AlphaTensor, Taste, and the Scalability of AIs
This week’s AlphaTensor announcement shows not only that AI is getting really good at doing things, but also that DeepMind are really good at getting AI to do things.
Their approach is a variant of the deep reinforcement-learning-guided Monte Carlo tree search that they have applied so successfully to playing Chess and Go. What they have done, very effectively, is to design a game with the objective of finding the most efficient tensor multiplication algorithm for a matrix of some dimension.
There are a number of important object-level takeaways from the paper:
The search space for various algorithms and mathematical techniques is enormous
Existing algorithms and techniques are often not provably the most globally efficient; there is room to improve
We can improve an algorithm by paying attention to its implementation, as well as its theoretical virtues
But it also teaches us some things about the meta-level, and the benefits of DeepMind’s distinctive approach:
DeepMind’s approach is scaleable vertically: the more time and compute they spend on a task, the more they can achieve.

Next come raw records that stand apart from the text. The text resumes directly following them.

(** The cursor over an exclusion list is a correct document set: advancing
    walks the list in order and then stays at the end marker; seeking never
    moves back and stops at the first remaining document at or past the
    target. *)
Theorem sorted_doc_set_spec l n target : StronglySorted Z.lt l ->
  doc (Nat.iter n advance (docset_new l)) = default TERMINATED (l !! n) /\
  (let s := Nat.iter n advance (docset_new l) in
   (cursor s <= cursor (seek s target))%nat /\
   (forall i d, (cursor s <= i < cursor (seek s target))%nat -> l !! i = Some d -> d < target) /\
   (forall d, l !! cursor (seek s target) = Some d -> target <= d)).
Proof.
  intros Hs.
  assert (forall k, docs (Nat.iter k advance (docset_new l)) = l /\ cursor (Nat.iter k advance (docset_new l)) = Nat.min k (length l)) as Hit.
  { induction k as [|k [H1 H2]]; [done|].
    change (Nat.iter (S k) advance (docset_new l)) with (advance (Nat.iter k advance (docset_new l))).
    generalize dependent (Nat.iter k advance (docset_new l)). intros s H1 H2.
    unfold advance. cbn [docs cursor]. rewrite H1, H2. split; [done|lia]. }
  destruct (Hit n) as [Hd Hc].
  assert (forall r, (forall i d, (i < count_less target r)%nat -> r !! i = Some d -> d < target) /\
    (forall d, r !! count_less target r = Some d -> target <= d)) as Hcount.
  { induction r as [|x r [IH1 IH2]]; simpl; [split; [lia|done]|]. destruct (Z.ltb_spec x target); split.
    - intros [|i] d Hi Hd'; [by injection Hd' as <-|]. eapply IH1; [|done]. lia.
    - done.
    - lia.
    - by intros d [= <-]. }
  split; [|cbv zeta; unfold seek; cbn [cursor docs]; rewrite Hd, Hc].
  - unfold doc. rewrite Hd, Hc. destruct (decide (n < length l)%nat); [by rewrite Nat.min_l by lia|].
    rewrite Nat.min_r by lia. by rewrite !lookup_ge_None_2 by lia.
  - rewrite (Nat.min_l (Nat.min n (length l))) by lia. destruct (Hcount (drop (Nat.min n (length l)) l)) as [H1 H2].
    split_and!; [lia| |].
    + intros i d Hi Ei. apply (H1 (i - Nat.min n (length l))%nat); [lia|]. rewrite lookup_drop. by replace (_ + _)%nat with i by lia.
    + intros d Ei. apply H2. by rewrite lookup_drop.
Qed.

(** ** A lost invalidation *)

Definition w0 : Metastore := (ensure_stream_with_mode empty_metastore (str "docs") Document).1.
Definition w1 : Metastore :=
  match upsert_tombstones w0 5 [mkNewTombstone 1 (str "a") 100] with Ok d => d | Err _ => w0 end.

DeepMind’s approach is scaleable horizontally: the more tasks they apply their approach to, the more tasks they can achieve.
I think these points suggest something important about the scaling hypothesis.
A weak version of the scaling hypothesis claims that most of what we need to improve AI performance is more compute. All we need to do is scale up the computational and data resources of a sufficiently scalable model, and we’ll get much better performance. Give the right model architecture enough data, and enough compute/time, and our problem is solvable (up to the phyical limits, or something like that.)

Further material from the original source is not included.